Per cinque, sette giorni – a seconda della sintomatologia – i pazienti vengono curati con il cocktail e i risultati, per il momento, sono incoraggianti. A Caltagirone è arrivato domenica il primo tampone negativo su una paziente. Oggi si farà il secondo test e, se anche questo sarà negativo, la donna sarà dimessa ed entrerà nel novero dei guariti dal coronavirus. «In questo momento, di persone clinicamente guarite in reparto ne ho quattro, cinque. Ma bisogna aspettare la conferma del tampone». Finché non ci saranno i due test negativi consecutivi, queste persone rimarranno in un letto di Malattie infettive.

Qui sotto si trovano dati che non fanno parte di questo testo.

Definition spec {A} (O : list string) (p : Prog A) (Q : A → list string → Prop) : Prop :=
  ∀ tr a, exec p tr a → fresh (holding O) tr →
  always_guarded (holding O) tr ∧ ∃ O', held_run (holding O) tr = holding O' ∧ Q a O'.

Definition still {A} (p : Prog A) : Prop := ∀ O, spec O p (λ _ O', O' = O).

Lemma fresh_app h tr1 tr2 : fresh h (tr1 ++ tr2) ↔ fresh h tr1 ∧ fresh (held_run h tr1) tr2.
Proof. revert h. induction tr1 as [|ev tr1 IH]; intros h; simpl; [naive_solver|]. rewrite IH. unfold held_run. simpl. tauto. Qed.

Lemma guarded_holding O : guarded (holding O).
Proof. split; [done|]. done. Qed.

Lemma always_guarded_nil h : guarded h → always_guarded h [].
Proof. intros H pre Hpre. by apply prefix_nil_inv in Hpre as ->. Qed.

Lemma always_guarded_cons h ev tr : guarded h → always_guarded (held_step h ev) tr → always_guarded h (ev :: tr).
Proof.
  intros H Ht [|ev' pre] Hpre; [done|]. pose proof (prefix_cons_inv_1 _ _ _ _ Hpre) as ->.
  apply prefix_cons_inv_2 in Hpre. by apply Ht.
Qed.

Lemma always_guarded_app h tr1 tr2 :
  always_guarded h tr1 → always_guarded (held_run h tr1) tr2 → always_guarded h (tr1 ++ tr2).
Proof.
  revert h. induction tr1 as [|ev tr1 IH]; intros h H1 H2; [done|]. simpl.
  apply always_guarded_cons; [apply (H1 []), prefix_nil|]. apply IH; [|done].
  intros pre Hpre. by apply (H1 (ev :: pre)), prefix_cons.
Qed.

Lemma spec_ret {A} O (a : A) (Q : A → list string → Prop) : Q a O → spec O (Ret a) Q.
Proof. intros HQ tr b [-> ->]%exec_ret _. split; [apply always_guarded_nil, guarded_holding|]. by exists O. Qed.

Lemma spec_bind {A B} O (p : Prog A) (f : A → Prog B) Q R :
  spec O p Q → (∀ a O', Q a O' → spec O' (f a) R) → spec O (pbind p f) R.
Proof.
  intros Hp Hf tr b (tr1 & a & tr2 & -> & H1 & H2)%exec_bind [F1 F2]%fresh_app.
  destruct (Hp _ _ H1 F1) as [G1 (O' & E1 & HQ)]. rewrite E1 in F2.
  destruct (Hf _ _ HQ _ _ H2 F2) as [G2 (O'' & E2 & HR)]. split.
  - apply always_guarded_app; [done|]. by rewrite E1.
  - exists O''. split; [|done]. unfold held_run in *. by rewrite foldl_app, E1.
Qed.

Lemma spec_mono {A} O (p : Prog A) (Q R : A → list string → Prop) :
  spec O p Q → (∀ a O', Q a O' → R a O') → spec O p R.
Proof. intros Hp H tr a He Hf. destruct (Hp tr a He Hf) as [Hg (O' & E & HQ)]. eauto. Qed.

Lemma still_ret {A} (a : A) : still (Ret a).
Proof. intros O. by apply spec_ret. Qed.

Lemma still_bind {A B} (p : Prog A) (f : A → Prog B) : still p → (∀ a, still (f a)) → still (pbind p f).
Proof. intros Hp Hf O. eapply spec_bind; [apply Hp|]. intros a O' ->. apply Hf. Qed.

Lemma still_cbind {A B} (p : Cmd A) (f : A → Cmd B) : still p → (∀ a, still (f a)) → still (cbind p f).
Proof. intros Hp Hf. apply still_bind; [done|]. intros [a|e]; [done|apply still_ret]. Qed.

(** The effects that hold nothing. *)
Definition plain (e : Effect) : Prop :=
  match e with
  | Track _ | Forget _ | SetEchoOff _ | CreateNew _ _ | RemoveFile _ => False
  | Exec _ _ cmd _ => cmd ≠ "stty"
  | _ => True
  end.

Lemma held_step_plain h e ans : plain e → held_step h (e, ans) = h.
Proof. destruct e; simpl; try done. intros H. rewrite !decide_False by tauto. done. Qed.

Lemma still_effect e : plain e → still (effect e).
Proof.
  intros He O tr ans ->%exec_effect _. split.
  - apply always_guarded_cons; [apply guarded_holding|]. apply always_guarded_nil. rewrite held_step_plain by done.
    apply guarded_holding.
  - exists O. split; [exact (held_step_plain _ _ _ He)|done].
Qed.

Lemma still_ignore e : plain e → still (ignore e).
Proof. intros He. apply still_bind; [by apply still_effect|]. intros _. apply still_ret. Qed.

Lemma still_for_each {A} (l : list A) body : (∀ a, a ∈ l → still (body a)) → still (for_each l body).
Proof.
  induction l as [|a l IH]; intros H; simpl; [apply still_ret|]. apply still_cbind; [apply H; left|]. intros _. apply IH.
  intros b Hb. apply H. by right.
Qed.

Lemma still_wait_polls {X} n desc secs (check : Prog (bool * X)) : still check → still (wait_polls n desc secs check).
Proof.
  intros Hc. induction n as [|n IH]; simpl; apply still_bind; try done; intros r; case_match; try apply still_ret.
  apply (still_bind (effect DeadlinePassed)); [by apply still_effect|]. intros []; try apply still_ret; done.
Qed.

Lemma still_wait_for {X} desc secs (check : Prog (bool * X)) : still check → still (wait_for desc secs check).
Proof. apply still_wait_polls. Qed.

Lemma still_wait_for_ desc secs (check : Prog bool) : still check → still (wait_for_ desc secs check).
Proof.
  intros Hc. apply still_bind; [|intros; apply still_ret]. apply still_wait_for. apply still_bind; [done|].
  intros. apply still_ret.
Qed.

(** Owning a file. *)
Definition owns (O : list string) (r : result string string) (O' : list string) : Prop :=
  match r with Ok p => p ∉ O ∧ O' = O ++ [p] | Err _ => O' = O end.

Lemma filter_other (O : list string) (p : string) : p ∉ O → filter (λ f, f ≠ p) (O ++ [p]) = O.
Proof.
  intros Hp. rewrite filter_app, filter_cons_False by auto. rewrite filter_nil, app_nil_r.
  induction O as [|q O IH]; [done|]. apply not_elem_of_cons in Hp as [Hq Hp]. rewrite filter_cons_True by congruence.
  by rewrite IH.
Qed.

(** Between the steps of a bracket the state is not [holding], so their effects
    are followed one by one. *)
Lemma spec_drop_temp O p : p ∉ O → spec (O ++ [p]) (drop_temp p) (λ _ O', O' = O).
Proof.
  intros Hp tr [] (tr1 & ans & tr2 & -> & ->%exec_effect & H)%exec_bind _.
  apply exec_bind in H as (tr3 & ans' & tr4 & -> & ->%exec_effect & [-> _]%exec_ret).
  split; [|exists O; split; [|done]; unfold held_run, holding; simpl; unfold forget; by rewrite filter_other].
  apply always_guarded_cons; [apply guarded_holding|]. apply always_guarded_cons.
  - split; simpl; [|done]. rewrite filter_other by done. set_solver.
  - apply always_guarded_nil. split; simpl; [|done]. unfold forget. by rewrite filter_other.
Qed.

Lemma guarded_tracked O p : guarded (held_step (holding O) (Track p, Done EmptyString)).
Proof. split; simpl; [|done]. unfold track. set_solver. Qed.

Lemma spec_create O path content :
  spec O (let* _ := effect (Track path) in
          let* ans := effect (CreateNew path content) in
          match ans with
          | Done _ | Listed _ => ret_ok path
          | Unwritten e => let* _ := drop_temp path in Ret (Err ("failed to write " +:+ path +:+ ": " +:+ e))
          | Failed _ e | Refused e | Unwaited e =>
              let* _ := ignore (Forget path) in Ret (Err ("failed to create " +:+ path +:+ ": " +:+ e))
          end) (owns O).
Proof.
  intros tr r (tr1 & a1 & tr2 & -> & ->%exec_effect & H)%exec_bind.
  apply exec_bind in H as (tr3 & ans & tr4 & -> & ->%exec_effect & H). intros (Hf & _ & Hrest). simpl in Hf.
  assert (Htrack : guarded (held_step (holding O) (Track path, a1))) by apply guarded_tracked.
  enough (∀ h, h = held_step (held_step (holding O) (Track path, a1)) (CreateNew path content, ans) →
          always_guarded h tr4 ∧ ∃ O', held_run h tr4 = holding O' ∧ owns O r O') as Hend.
  { destruct (Hend _ eq_refl) as [Hg Hh]. split; [|exact Hh].
    do 2 (apply always_guarded_cons; [done || apply guarded_holding|]). done. }
  intros h ->. assert (Hnew : ∀ a, is_done ans = true ∨ ans = Unwritten a →
    held_step (held_step (holding O) (Track path, a1)) (CreateNew path content, ans) = holding (O ++ [path])).
  { intros a [Ha|Ha]; destruct ans; try done. }
  destruct ans as [out|n|st e|e|e|e]; [| | | |rewrite (Hnew e) in Hrest |- * by (by right)|].
  1,2: rewrite (Hnew EmptyString) by (by left); apply exec_ret in H as [-> ->];
    split; [apply always_guarded_nil, guarded_holding|]; by exists (O ++ [path]).
  3: { apply exec_bind in H as (tr5 & [] & tr6 & -> & H & [-> ->]%exec_ret).
       destruct (spec_drop_temp O path Hf tr5 tt H) as [Hg (O' & E & ->)];
         [simpl in Hrest; by apply fresh_app in Hrest as [Hr _]|]. rewrite app_nil_r. split; [done|]. by exists O. }
  all: apply exec_bind in H as (tr5 & [] & tr6 & -> & H & [-> ->]%exec_ret);
    apply exec_bind in H as (tr7 & a7 & tr8 & -> & ->%exec_effect & [-> _]%exec_ret);
    assert (E : held_step (held_step (holding O) (Track path, a1)) (Forget path, a7) = holding O)
      by (unfold holding; simpl; unfold forget, track; by rewrite filter_other);
    (split; [apply always_guarded_cons; [done|]; apply always_guarded_nil; simpl app;
             change (guarded (held_step (held_step (holding O) (Track path, a1)) (Forget path, a7)));
             rewrite E; apply guarded_holding|exists O; by split; [exact E|]]).
Qed.

Lemma spec_TempFile_new O suffix content : spec O (TempFile_new suffix content) (owns O).
Proof.
  unfold TempFile_new. eapply spec_bind; [by apply still_effect|]. intros tmp ? ->.
  eapply spec_bind; [apply (still_bind (effect Random)); [by apply still_effect|intros; apply still_ret]|].
  intros [hex|e] ? ->; [apply spec_create|by apply spec_ret].
Qed.

(** The value owns one file, given by [path_of]. *)
Lemma still_scoped {R A} (new : Cmd R) path_of (body : R → Cmd A) :
  (∀ O, spec O new (λ r, owns O (let? x := r in Ok (path_of x)))) → (∀ r, still (body r)) → still (scoped new path_of body).
Proof.
  intros Hn Hb O. unfold scoped. eapply spec_bind; [apply Hn|]. intros [r|e] O' Ho; simpl in Ho; [|subst; by apply spec_ret].
  destruct Ho as [Hp ->]. eapply spec_bind; [apply Hb|]. intros x ? ->.
  eapply spec_bind; [by apply spec_drop_temp|]. intros [] ? ->. by apply spec_ret.
Qed.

In media, affinché un paziente positivo si negativizzi ci vogliono tra i 20 e i 35 giorni. Stesso tempo necessario ai più gravi per uscire dalla Terapia intensiva. «Ieri sono stati estubati due pazienti all’ospedale di Acireale: mangiano, parlano. È una bella notizia». Certo, non è ancora sufficiente a essere ottimisti. «Dobbiamo sperare che il famoso picco dei contagi arrivi in maniera graduale: trenta, quaranta ricoveri Covid al giorno il sistema sanitario regionale li può reggere. Possiamo accettare fino a 900 ricoveri, in totale. Di più no. Se riusciamo a mantenerci su questi numeri, raggiunti a poco a poco, ce la facciamo. Dopo il picco non c’è un altro picco, c’è la discesa».
Stando ai dati aggiornati a ieri dalla Regione Siciliana, in tutta l’Isola ci sono 522 pazienti positivi in ospedale. Già più della metà di quelli che gli ospedali nostrani possono sopportare. «Per questo auspico che gli alberghi sanitari entrino in funzione presto – prosegue Liberti – Possiamo mandare lì chi è clinicamente guarito, nell’attesa dell’esito dei due test del tampone, e liberare posti. Ai pazienti con patologie croniche, non Covid, penseranno invece le cliniche private che collaborano con la Regione. Così svuotiamo gli ospedali». E, se si collabora, c’è pure sufficiente personale.
«Nella mia équipe ci sono oculisti e otorini, per fare un esempio, e a loro va il mio ringraziamento. Perché chi non è abituato a gestire pazienti diffusivi ha bisogno di coraggio per andare in Malattie infettive e loro l’hanno avuto. Coraggio, competenza e dedizione – sottolinea Liberti – E in questo momento difficile ci vuole tutto, tutto insieme».